To tackle this question, the researchers measured the cellular outputs of the genetically tracked barcoded HSC. After using single-cell RNA sequencing (scRNA-seq), they labeled individual cells with another tag: a cDNA cellular barcode. To link the data from genetic tracking and scRNA-seq, Lu and her team generated “molecular bridges” through polymerase chain reaction to amplify the molecules containing both barcodes. Then they mapped single-cell lineage output to gene expression against a cDNA library to generate a molecular bridge database.
Lu and her team used the database to quantify HSC lineage outputs across mice, measuring transcription levels of genes associated with blood cell production. They identified nearly 40 genes related to blood cell production with some linked to diseases that influence immune cell production. They found certain genes associated with the production of lymphoid cells and others that boasted a balance of various immune cells.
To dig further into the associations between gene activity and the quantity and variety of immune cells produced, Lu examined genes across the whole range of a lineage output. Instead of simply categorizing these outputs as low or high, she conducted a more comprehensive analysis to catch genes that might have a sweet spot.
“The results tell us that there’s some sort of mechanism or quantitative association patterns that we haven’t appreciated in the field, which is how the genes quantitatively control cell behavior,” said Lu.
By using a molecular bridge approach to couple cell production with a molecular gene expression pattern, researchers can capture a comprehensive picture of natural variations in HSC.
Rong Lu
The researchers found the genes correlated with the amount and type of blood cell production via four models of association: constant, unimodal, discrete, and multimodal. They identified some genes with constant association, where gene expression always associated with lymphocyte production. In discretely associated genes, lymphocyte production fell within a specific range of output levels. Most commonly, genes fell into the unimodal or multimodal category. In unimodal patterns, cell output is dependent on the gene expression state and resembles an on/off switch. However, in multimodal associations, gene activity occurs at multiple levels or thresholds for several distinct quantities of cell production.

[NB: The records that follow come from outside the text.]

(** One user event on the screen on display, once the browser has let it
    through; [None] when the screen has no such control.  What the browser
    checks of a number field before it submits a form is in [Form] below,
    the month buttons and the "Resetar Aplicativo" button are with the
    sessions. *)
Definition dispatch (env : Env) (ev : Event) (s : AppState)
    : option AppState :=
  match screen s, ev with
  | SetupScreen projectedRollover, SubmitNewMonth income =>
      Some (after (startNewMonth env income projectedRollover) s)
  | SettingsScreen, SubmitCategory name limit =>
      Some (after (handleCreateCategory env name limit) s)
  | SettingsScreen, SubmitRecurring name amount category =>
      if selectable s category
      then Some (after (handleCreateRecurring env name amount category) s)
      else None
  | SettingsScreen, Click dashboard => Some (after (setView dashboard) s)
  | AddTransactionScreen, SubmitTransaction category amount =>
      if selectable s category
      then Some (after (addTransactionSubmit env category amount) s)
      else None
  | AddTransactionScreen, Click dashboard =>
      Some (after (setView dashboard) s)
  | DashboardScreen, Click settings => Some (after (setView settings) s)
  | DashboardScreen, Click add_transaction =>
      match categories s with
      | [] => None
      | _ :: _ => Some (after (setView add_transaction) s)
      end
  | _, _ => None
  end.

(** ** Number fields

    Every amount is typed into an [<input type="number" required>] and no
    form of the page sets [noValidate], so the browser checks the field
    before it submits the form: by the rules of HTML the text has to be a
    number that a double can hold and a whole multiple of the step of the
    field, counted from 0.
    The step is 0.01 in the expense form ([step="0.01"]) and, where the
    field names none, 1: in the setup form, the category form and the
    template form.  No field has a [min] or a [max]. *)

Module Form.

(** [value] is a whole multiple of [step], for a positive [step]. *)
Definition stepAligned (step value : Q) : bool :=
  let ratio := (value / step)%Q in
  Qnum ratio mod Z.pos (Qden ratio) =? 0.

(** A text whose value rounds to 2^1024 in magnitude is no number for the
    field: the values below are those nearer to the largest double. *)
Definition maxMagnitude : Q := inject_Z (2 ^ 1024 - 2 ^ 970).

Definition inRange (value : Q) : bool :=
  negb (Qle_bool maxMagnitude (Qabs value)).

Definition accepts (step value : Q) : bool :=
  inRange value && stepAligned step value.

End Form.


(** The expense form as the browser submits it: the amount field has step
    0.01. *)
Definition submitExpenseForm (env : Env) (category : string) (amount : Q)
    (s : AppState) : option AppState :=
  if Form.accepts (1 # 100) amount
  then dispatch env (SubmitTransaction category amount) s
  else None.

(** ** Invariants of the registries

    A category id is registered when a category carries it; the state is
    well referenced when every transaction and every recurring template
    is filed under a registered category. *)

Definition registered (s : AppState) (category : string) : Prop :=
  category ∈ Category.id <$> categories s.

Definition wellReferenced (s : AppState) : Prop :=
  Forall (fun t => registered s (Transaction.categoryId t)) (transactions s)
  ∧ Forall (fun r => registered s (Recurring.categoryId r))
           (recurringExpenses s).

(** ** Sums used to state the properties *)

Definition Qsum (l : list Q) : Q := foldr Qplus 0%Q l.

(** The amounts of the transactions tagged with [key]. *)
Definition amountsOfMonth (key : string) (log : list Transaction.t) : list Q :=
  Transaction.amount <$>
    filter (fun t => Transaction.monthKey t = key) log.


(** ** A worked scenario: October 2025, two templates on one category *)

Module Scenario.

Definition env : Env :=
  {| Date_now := fun _ => 1761955200000;
     Math_random := fun i => "0." ++ Js.String_of_int (Z.of_nat (S i));
     toISOString := fun _ => "2025-11-01T00:00:00.000Z" |}.

Definition housing : Category.t :=
  {| Category.id := "1759276800000";
     Category.name := "Moradia";
     Category.limit := 2500 |}.

Definition rent : Recurring.t :=
  {| Recurring.id := "1759276800001";
     Recurring.name := "Aluguel";
     Recurring.amount := 1200;
     Recurring.categoryId := "1759276800000" |}.

Definition condo : Recurring.t :=
  {| Recurring.id := "1759276800002";
     Recurring.name := "Condominio";
     Recurring.amount := 1200;
     Recurring.categoryId := "1759276800000" |}.

(** Nothing opened yet; the month in view is October 2025. *)
Definition fresh : AppState :=
  {| categories := [housing];
     recurringExpenses := [rent; condo];
     monthlyLedgers := ∅;
     transactions := [];
     currentDate := Js.ValidDate 2025 9;
     view := dashboard |}.

(** October opened with an income of 3000 and no rollover. *)
Definition opened : AppState := after (startNewMonth env 3000 0) fresh.

(** The same, with the "Nova Despesa" form on display. *)
Definition adding : AppState := after (setView add_transaction) opened.

(** A second category, and October with two purchases in it and one
    purchase filed under another month. *)
Definition market : Category.t :=
  {| Category.id := "1759276800003";
     Category.name := "Mercado";
     Category.limit := 200 |}.

Definition purchase (id : string) (key : string) (amount : Q)
    : Transaction.t :=
  {| Transaction.id := id;
     Transaction.monthKey := key;
     Transaction.categoryId := "1759276800003";
     Transaction.amount := amount;
     Transaction.description := None;
     Transaction.date := "2025-10-15T12:00:00.000Z";
     Transaction.isFixed := false |}.

Definition spending : AppState :=
  {| categories := [housing; market];
     recurringExpenses := [rent; condo];
     monthlyLedgers := monthlyLedgers opened;
     transactions :=
       transactions opened
       ++ [purchase "1760529600000" "2025-10" 100;
           purchase "1760529600001" "2025-09" 40;
           purchase "1760529600002" "2025-10" 150];
     currentDate := Js.ValidDate 2025 9;
     view := dashboard |}.

(** October with one more purchase, larger than what was left. *)
Definition overspent : AppState :=
  after (addTransactionSubmit env "1759276800003" 1000) adding.

(** A category created with limit 0, in which nothing was spent. *)
Definition reserve : Category.t :=
  {| Category.id := "1759276800004";
     Category.name := "Reserva";
     Category.limit := 0 |}.

Definition with_reserve : AppState :=
  {| categories := [housing; market; reserve];
     recurringExpenses := recurringExpenses spending;
     monthlyLedgers := monthlyLedgers spending;
     transactions := transactions spending;
     currentDate := currentDate spending;
     view := dashboard |}.

(** A clock and a random generator that give the same reading at every
    call. *)
Definition stuck : Env :=
  {| Date_now := fun _ => 1761955200000;
     Math_random := fun _ => "0.5";
     toISOString := fun _ => "2025-11-01T00:00:00.000Z" |}.

End Scenario.

(** ** Month navigation (lines 188-194)

    [handleMonthChange] copies [currentDate] and calls [setMonth] on the
    copy, which keeps the day of the month; the state record above holds
    the year and the month only, so a session pairs it with that day. *)

Module Calendar.

Definition isLeapYear (year : Z) : bool :=
  (year mod 4 =? 0) && (negb (year mod 100 =? 0) || (year mod 400 =? 0)).

(** The number of days of month [month] (0..11) of [year]. *)
Definition daysInMonth (year month : Z) : Z :=
  if month =? 1 then (if isLeapYear year then 29 else 28)
  else if (month =? 3) || (month =? 5) || (month =? 8) || (month =? 10)
       then 30
       else 31.

(** Months since year 0 of a valid date. *)
Definition monthIndex (year month : Z) : Z := year * 12 + month.
(** * File-descriptor limit negotiation of the Cloud SQL proxy

    A shallow embedding of [proxy/limits/limits.go] and proofs of the
    properties its specification states about [SetupFDLimits].

    The Go function talks to the kernel through two package-level function
    variables, [syscallGetrlimit] and [syscallSetrlimit], that unit tests
    replace.  The embedding keeps that indirection: the kernel is a record of
    two state transformers over an arbitrary state type, and [SetupFDLimits]
    is a computation in a small state monad whose state holds the kernel and
    the trace of everything the function did to the outside world. *)

From Stdlib Require Import NArith ZArith String List Bool Lia.
From Stdlib Require Import DecimalString.
Import ListNotations.

Local Open Scope string_scope.
Local Open Scope N_scope.

(** ** Data *)

(** Go's [uint64].  [SetupFDLimits] only compares and copies these values; it
    performs no arithmetic on them, so no wrap-around has to be written out. *)
Definition uint64 : Type := N.

(** [syscall.Rlimit]: [struct { Cur uint64; Max uint64 }]. *)
Record Rlimit : Type := mkRlimit { Cur : uint64; Max : uint64 }.

(** The zero value [syscall.Rlimit{}]. *)
Definition Rlimit_zero : Rlimit := {| Cur := 0; Max := 0 |}.

(** The assignment [rlim.Cur = v] on a struct held in a local. *)
Definition set_Cur (rlim : Rlimit) (v : uint64) : Rlimit :=
  {| Cur := v; Max := Max rlim |}.

(** Go's [error] interface: a type with an [Error() string] method. *)
Class error (E : Type) : Type := Error : E -> string.

(** The value [fmt.Errorf] builds when its format has no wrapping verb: an
    error that is nothing but its message. *)
Inductive errorString : Type := mkErrorString (s : string).

#[global] Instance errorString_error : error errorString :=
  fun e => match e with mkErrorString s => s end.

(** ** Formatting *)

Module Fmt.

(** The verb [%d] at a [uint64]. *)
Definition d (n : uint64) : string := NilEmpty.string_of_uint (N.to_uint n).

(** The verb [%v] at a [*syscall.Rlimit]: a pointer to a struct prints as
    an ampersand and the fields in braces. *)
Definition v_Rlimit (r : Rlimit) : string :=
  "&{" ++ d (Cur r) ++ " " ++ d (Max r) ++ "}".

(** The verb [%v] at an [error]: its [Error()] text. *)
Definition v_error {E : Type} `{error E} (e : E) : string := Error e.

End Fmt.

(** ** The kernel behind the two function variables *)

(** [syscallGetrlimit(resource, rlim)] fills [*rlim] and returns an error or
    [nil]; the caller always passes a pointer to a fresh zero struct, so the
    call is a function of the resource and the kernel state that yields the
    contents of [*rlim] afterwards and the error.  [syscallSetrlimit(resource,
    rlim)] reads [*rlim], leaves it as it is, and returns an error or [nil]. *)
Record Kernel (E : Type) : Type := mkKernel {
  kstate : Type;
  syscallGetrlimit : Z -> kstate -> (Rlimit * option E) * kstate;
  syscallSetrlimit : Z -> Rlimit -> kstate -> option E * kstate
}.

Arguments kstate {E} _.
Arguments syscallGetrlimit {E} _ _ _.
Arguments syscallSetrlimit {E} _ _ _ _.

(** The three places of [SetupFDLimits] that enter the kernel: the query on
    line 39, the raise of both limits on line 62 and the raise of the soft
    limit alone on line 69. *)
Inductive CallSite : Type := SiteQuery | SitePrivileged | SiteSoftOnly.

Definition CallSite_eqb (a b : CallSite) : bool :=
  match a, b with
  | SiteQuery, SiteQuery => true
  | SitePrivileged, SitePrivileged => true
  | SiteSoftOnly, SiteSoftOnly => true
  | _, _ => false
  end.

(** What the function does to the outside world, in order. *)
Inductive Event : Type :=
| EvGetrlimit (site : CallSite) (resource : Z)
| EvSetrlimit (site : CallSite) (resource : Z) (rlim : Rlimit)
| EvInfof (msg : string).

Definition is_get (e : Event) : bool :=
  match e with EvGetrlimit _ _ => true | _ => false end.

Definition is_set (e : Event) : bool :=
  match e with EvSetrlimit _ _ _ => true | _ => false end.

Definition at_site (s : CallSite) (e : Event) : bool :=
  match e with
  | EvGetrlimit s' _ | EvSetrlimit s' _ _ => CallSite_eqb s s'
  | EvInfof _ => false
  end.

(** The pairs handed to the set call, oldest first. *)
Fixpoint set_pairs (tr : list Event) : list Rlimit :=
  match tr with
  | [] => []
  | EvSetrlimit _ _ r :: tr' => r :: set_pairs tr'
  | _ :: tr' => set_pairs tr'
  end.

(** The pairs handed to the set call from one call site. *)
Fixpoint set_pairs_at (s : CallSite) (tr : list Event) : list Rlimit :=
  match tr with
  | [] => []
  | EvSetrlimit s' _ r :: tr' =>
      if CallSite_eqb s s' then r :: set_pairs_at s tr' else set_pairs_at s tr'
  | _ :: tr' => set_pairs_at s tr'
  end.

Definition count_gets (tr : list Event) : nat := length (filter is_get tr).
Definition count_sets (tr : list Event) : nat := length (filter is_set tr).
Definition count_at (s : CallSite) (tr : list Event) : nat :=
  length (filter (at_site s) tr).

(** ** The monad of [SetupFDLimits] *)

Section Negotiator.

Context {E : Type} `{error E}.
Variable K : Kernel E.

(** [syscall.RLIMIT_NOFILE], a constant of the platform's [syscall]
    package (7 on Linux, 8 on the BSDs and Darwin). *)
Variable RLIMIT_NOFILE : Z.

Record World : Type := mkWorld { kern : kstate K; trace : list Event }.

Definition M (A : Type) : Type := World -> A * World.

Definition ret {A : Type} (a : A) : M A := fun w => (a, w).

Definition bind {A B : Type} (m : M A) (f : A -> M B) : M B :=
  fun w => let (a, w') := m w in f a w'.

Definition emit (e : Event) : M unit :=
  fun w => (tt, {| kern := kern w; trace := (trace w ++ [e])%list |}).

Definition callGetrlimit (site : CallSite) (resource : Z)
  : M (Rlimit * option E) :=
  fun w =>
    let (res, k') := syscallGetrlimit K resource (kern w) in
    (res,
     {| kern := k';
        trace := (trace w ++ [EvGetrlimit site resource])%list |}).

Definition callSetrlimit (site : CallSite) (resource : Z) (rlim : Rlimit)
  : M (option E) :=
  fun w =>
    let (err, k') := syscallSetrlimit K resource rlim (kern w) in
    (err,
     {| kern := k';
        trace := (trace w ++ [EvSetrlimit site resource rlim])%list |}).

(** [logging.Infof]: the formatted line goes to the injected logger. *)
Definition Infof (msg : string) : M unit := emit (EvInfof msg).

Notation "x <- m ;; k" := (bind m (fun x => k))
  (at level 61, m at next level, right associativity).
Notation "m ;;; k" := (bind m (fun _ => k))
  (at level 61, right associativity).

(** The four format strings of the source, applied to their arguments. *)
Definition msg_query_failed (err : E) : string :=
  "failed to read rlimit for max file descriptors: " ++ Fmt.v_error err.

Definition msg_nothing_to_do (cur wantFDs : uint64) : string :=
  "current FDs rlimit set to " ++ Fmt.d cur ++ ", wanted limit is "
  ++ Fmt.d wantFDs ++ ". Nothing to do here.".

Definition msg_set (rlim : Rlimit) : string :=
  "Rlimits for file descriptors set to {" ++ Fmt.v_Rlimit rlim ++ "}".

Definition msg_raise_failed (rlim : Rlimit) (err : E) : string :=
  "failed to set rlimit {" ++ Fmt.v_Rlimit rlim
  ++ "} for max file descriptors: " ++ Fmt.v_error err.

(** The tail of [SetupFDLimits] from line 68: [rlim] is still the struct
    the query filled. *)
Definition raiseSoftOnly (rlim : Rlimit) (wantFDs : uint64)
  : M (option errorString) :=
  let rlim := set_Cur rlim wantFDs in
  err <- callSetrlimit SiteSoftOnly RLIMIT_NOFILE rlim ;;
  match err with
  | Some err => ret (Some (mkErrorString (msg_raise_failed rlim err)))
  | None => Infof (msg_set rlim) ;;; ret None
  end.

(** [func SetupFDLimits(wantFDs uint64) error]; [None] is [nil]. *)
Definition SetupFDLimits (wantFDs : uint64) : M (option errorString) :=
  res <- callGetrlimit SiteQuery RLIMIT_NOFILE ;;
  let (rlim, err) := res : Rlimit * option E in
  match err with
  | Some err => ret (Some (mkErrorString (msg_query_failed err)))
  | None =>
      (* rlim.Cur >= wantFDs *)
      if wantFDs <=? Cur rlim then
        Infof (msg_nothing_to_do (Cur rlim) wantFDs) ;;; ret None
      (* rlim.Max < wantFDs *)
      else if Max rlim <? wantFDs then
        let rlim2 := {| Cur := wantFDs; Max := wantFDs |} in
        err <- callSetrlimit SitePrivileged RLIMIT_NOFILE rlim2 ;;
        match err with
        | None => Infof (msg_set rlim2) ;;; ret None
        | Some _ => raiseSoftOnly rlim wantFDs
        end
      else raiseSoftOnly rlim wantFDs
  end.

(** One invocation against kernel state [k], from an empty trace. *)
Definition invoke (wantFDs : uint64) (k : kstate K)
  : option errorString * World :=
  SetupFDLimits wantFDs {| kern := k; trace := [] |}.

End Negotiator.

Arguments kern {E K} _.
Arguments trace {E K} _.
Arguments mkWorld {E K} _ _.

(** ** What the specification assumes of the kernel *)

(** The data model's invariant on a [ResourceLimitPair]: the soft limit never
    exceeds the hard limit. *)
Definition well_formed (r : Rlimit) : Prop := Cur r <= Max r.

“This study uses a clever technology that involves both sophisticated molecular biology and computational approaches. It’s a very novel approach to how we track and assess blood stem cells and their outputs,” remarked David Kent, a stem cell biologist at the University of York who was not involved in the study. “[This method] sets the stage to answer new questions, so I see this as a beneficial tool development paper.”
Through this work, Lu hopes to achieve the next level of precision medicine. “By understanding the difference between individual cells, we can make all the cells do the things that we want. This is really going to take advantage of natural variation across individual cells to manage whole cell populations,” said Lu.
References
- Lu R, et al. Clonal-level lineage commitment pathways of hematopoietic stem cells in vivo. Proc Natl Acad Sci U S A. 2019;116(4):1447-1456.
- Jiang D, et al. Quantitative association between gene expression and blood cell production of individual hematopoietic stem cells in mice. Sci Adv. 2024 Jan;10(4):eadk2132.
- Lu R, et al. Tracking single hematopoietic stem cells in vivo using high-throughput sequencing in conjunction with viral genetic barcoding. Nat Biotechnol. 2011;29(10):928-933.